SARS-CoV-2中和性納米抗體的原核表達(dá)及中和活性檢測

王海寧，劉興健，高新桃，李軼女，沈興家，張志芳，易詠竹*

1.江蘇科技大學(xué)生物技術(shù)學(xué)院，江蘇省蠶桑生物學(xué)與生物技術(shù)重點(diǎn)實驗室，江蘇 鎮(zhèn)江212100；

2.中國農(nóng)業(yè)科學(xué)院蠶業(yè)研究所，農(nóng)業(yè)農(nóng)村部蠶桑遺傳改良重點(diǎn)實驗室，江蘇 鎮(zhèn)江212100；

3.中國農(nóng)業(yè)科學(xué)院生物技術(shù)研究所，北京100081

近年來新型冠狀病毒肺炎（corona virus disease 2019，COVID-19）在全球范圍的流行給世界人民的生命安全帶來了嚴(yán)重威脅，同時也嚴(yán)重阻礙世界經(jīng)濟(jì)發(fā)展。嚴(yán)重急性呼吸綜合征冠狀病毒2（severe acute respiratory syndrome-coronavirus 2，SARS-CoV-2）是引起COVID-19的病原體，其刺突蛋白S蛋白（spike protein，S）的受體結(jié)合結(jié)構(gòu)域（receptor binding domain，RBD）與宿主細(xì)胞膜上的血管緊張素轉(zhuǎn)化酶Ⅱ（angiotensin-converting enzyme 2，ACE2）結(jié)合致使病毒侵入機(jī)體致?。?］。
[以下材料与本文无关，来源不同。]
Lemma size_filter_pos {K A} `{Countable K} (P : K * A → Prop) `{!∀ x, Decision (P x)} (m : gmap K A) k x :
  m !! k = Some x → P (k, x) → 0 < size (filter P m).
Proof.
  intros Hk HP. apply Nat.neq_0_lt_0. intros Hz%map_size_empty_inv.
  assert (filter P m !! k = Some x) as Hf by by apply map_lookup_filter_Some.
  by rewrite Hz, lookup_empty in Hf.
Qed.

Lemma delete_domain_tx_Ok name d q a d' q' :
  delete_domain_tx name (d, q) = (Ok a, (d', q')) →
  is_Some (domains d !! name) ∧
  (∀ n r, domains d !! n = Some r → dr_parent r ≠ name) ∧
  (∀ g, groups d !! (name, g) = None) ∧
  d' = delete_admins name (set_domains (delete name (domains d)) d).
Proof.
  unfold delete_domain_tx. intros H. run_split H.
  match goal with Hl : lockDomain _ _ = _ |- _ => apply lockDomain_Ok in Hl as [Hl ->] end.
  split_and!; [done|..|done].
  - intros n r Hn Hr. pose proof (size_filter_pos (λ r, dr_parent r.2 = name) _ _ _ Hn Hr).
    unfold count_children in *. lia.
  - intros g. apply eq_None_not_Some. intros [r Hr].
    pose proof (size_filter_pos (λ r, r.1.1 = name) _ _ _ Hr eq_refl).
    unfold count_groups in *. lia.
Qed.

Lemma DeleteDomain_preserves name : preserves dir_ok (DeleteDomain name).
Proof.
  apply leader_only_preserves, with_tx_preserves; [apply _|].
  intros d q a d' q' Hok (Hex & Hch & Hgr & ->)%delete_domain_tx_Ok.
  split; unfold delete_admins; simpl.
  - intros n r [_ ?]%lookup_delete_Some. by eapply dok_name.
  - intros n r [Hne Hn]%lookup_delete_Some Hr.
    rewrite lookup_delete_ne; [by eapply dok_parent|]. intros ->. by eapply Hch.
  - intros n p [Hne Hin]%elem_of_filter; simpl in *.
    rewrite lookup_delete_ne by done. by eapply dok_admin.
  - intros n g Hn. destruct (decide (n = name)) as [->|]; [by rewrite Hgr in Hn; destruct Hn|].
    rewrite lookup_delete_ne by done. by eapply dok_group.
  - intros n r [_ ?]%lookup_delete_Some. by eapply dok_created.
Qed.

Lemma AddDomainAdmin_preserves domain principal : preserves dir_ok (AddDomainAdmin domain principal).
Proof.
  apply leader_only_preserves, with_tx_preserves; [apply _|].
  intros d q a d' q' Hok H. unfold add_admin_tx in H. run_split H.
  match goal with Hl : lockDomain _ _ = _ |- _ => apply lockDomain_Ok in Hl as [Hl ->] end.
  split; simpl; try by apply Hok.
  intros n p [?|?]%elem_of_union; [|by eapply dok_admin].
  by assert (n = domain) as -> by set_solver.
Qed.

Lemma RemoveDomainAdmin_preserves domain principal :
  preserves dir_ok (RemoveDomainAdmin domain principal).
Proof.
  apply leader_only_preserves, bind_preserves.
  - apply statement_preserves. intros d Hok. split; simpl; try by apply Hok.
    intros n p [? _]%elem_of_difference. by eapply dok_admin.
  - intros []; eauto with omega.
Qed.

(** ** What the methods return *)

Lemma group_rows_lookup rows n :
  default [] (group_rows rows !! n) = (filter (λ r, r.1 = n) rows).*2.
Proof.
  unfold group_rows. induction rows as [|r rows IH] using rev_ind; [done|].
  rewrite foldl_snoc, filter_app, fmap_app, <-IH. simpl.
  destruct (decide (r.1 = n)) as [<-|Hne].
  - rewrite lookup_insert_eq, filter_cons_True by done. done.
  - rewrite lookup_insert_ne, filter_cons_False by done. simpl. by rewrite app_nil_r.
Qed.

(** The admins of a domain in byte order, as the read methods return them. *)
Definition sorted_admins (d : DB) (n : string) : list string :=
  sort_strings ((filter (λ r, r.1 = n) (elements (domain_admins d))).*2).

Lemma admins_where_lookup p d n :
  p n = true →
  default [] (admins_where p d !! n) = (filter (λ r, r.1 = n) (elements (domain_admins d))).*2.
Proof.
  intros Hp. unfold admins_where. rewrite group_rows_lookup, list_filter_filter. f_equal.
  apply list_filter_iff. intros r. split; [naive_solver|]. intros <-. done.
Qed.

Lemma admins_fmap_lookup p d n :
  p n = true →
  default [] ((sort_strings <$> admins_where p d) !! n) = sorted_admins d n.
Proof.
  intros Hp. rewrite lookup_fmap. unfold sorted_admins.
  rewrite <-(admins_where_lookup p) by done. by destruct (admins_where p d !! n).
Qed.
中和性抗體作為制藥行業(yè)中規(guī)模最大、增長最快的領(lǐng)域，已成為COVID-19預(yù)防和治療的有效手段［2-5］，其中小分子抗體具有生產(chǎn)成本低、易于重組表達(dá)等優(yōu)勢［6-8］。作為小分子抗體的一員，納米抗體取自駱駝科動物體內(nèi)重鏈抗體的可變區(qū)部分（variable domain of heavy chain of heavy-chain antibody，VHH），長度和寬度只有納米級別，是已知具有抗原結(jié)合能力的最小抗體，可以特異性結(jié)合新冠病毒S蛋白的受體結(jié)合域RBD，阻止其與細(xì)胞膜受體ACE2結(jié)合，進(jìn)而影響病毒進(jìn)入細(xì)胞。它與一般抗體相比除了具有分子量小、滲透性強(qiáng)、免疫原性弱、親和力高等優(yōu)勢，在一些條件下具有更強(qiáng)的穩(wěn)定性，較簡單的結(jié)構(gòu)也使其易于重組表達(dá)，因此在COVID-19的防治方面具有潛在的應(yīng)用前景［9-11］。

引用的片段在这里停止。